Inzwischen ist bekannt, dass Zschäpe Kontakte in Kiesewetters Heimatort Oberweißbach hatte – insbesondere zur rechtsextremen Szene um die Gaststätten Bergbahn und Schwedenschanze – die beide im Film dargestellt werden. Die Bergbahn wurde auch von Kiesewetter besucht. Mutmaßlich auch von Böhnhardt. Kiesewetters Umfeld wurde von Ermittlern unverständlicherweise nicht unter die Lupe genommen. Das aber tut der SWR-Thriller – an manchen Stellen dramaturgisch zugespitzt, jedoch immer durch die Ermittlungsakten gedeckt.

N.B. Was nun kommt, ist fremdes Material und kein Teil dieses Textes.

(** A selection dropped after it armed the new input strands it: the next selection demotes the
    active input only, and two registered inputs of one pipeline forward. *)
Theorem stranded_input_keeps_forwarding :
  exists e s t, rtc engine_step engine_new e
    /\ rg_sessions (en_reg e) !! "backup"%string = Some s /\ rg_sessions (en_reg e) !! "third"%string = Some t
    /\ rg_active (en_reg e) !! "p"%string = Some t
    /\ forwarding (en_reg e) s /\ forwarding (en_reg e) t /\ en_stranded e = {[ai_attempt_id s]}.
Proof.
  exists (drive 9 (selecting "third" (registered "third" (drop_now during_switch)))). do 2 eexists.
  split_and!; try (vm_compute; reflexivity); try (exists AWAITING_KEYFRAME; split; [vm_compute; reflexivity|discriminate]).
  apply selecting_reach; [vm_compute; reflexivity|]. apply registered_reach; [reflexivity|].
  apply drop_now_reach; [by eexists|apply switch_reach].
Qed.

Mehr Täter auf der Heilbronner Theresienwiese
Roland S., inzwischen verstorbener Neonazi und Krimineller, unterhielt enge Kontakte zur Organisierten Kriminalität in Baden-Württemberg und Thüringen. Er kannte Böhnhardt und Mundlos. An S.s Seite oft Erika P., Ex-Freundin Mundlos’, die lange aus dem Südwesten Konzerte rechtsextremistischer Rockbands organisierte. Heute lebt sie in der Schweiz. Der frühere CDU-Bundestagsabgeordnete und Polizeiführer Clemens Binninger glaubte nie an den im Gericht präsentierten Tatablauf und das -motiv des Heilbronner Anschlags: Die Tat „ist in vieler Weise unerklärlich, sie passt nicht zu den anderen Morden“. Nach seiner Einschätzung gab es in Heilbronn außer Mundlos und Böhnhardt mindestens vier weitere Täter.
Gedeckt durch die Ermittlungsakten sind auch die rechtsextremen Umtriebe einiger Beamter in Kiesewetters Böblinger Beweissicherungs- und Festnahmeeinheit (BFE) 523, die in dem Film eine Rolle spielen. Kein Wunder, dass erfolglos versucht wurde, politisch Einfluss auf den Film zu nehmen. „Der Film sollte für die Strafverfolgungsbehörden Anlass genug sein, die Ermittlungen zum Mordanschlag auf Michele Kiesewetter und Martin A. wieder aufzunehmen“, sagt Walter Martinek, Stuttgarter Anwalt des in Heilbronn schwer verletzten Streifenpartners Kiesewetters.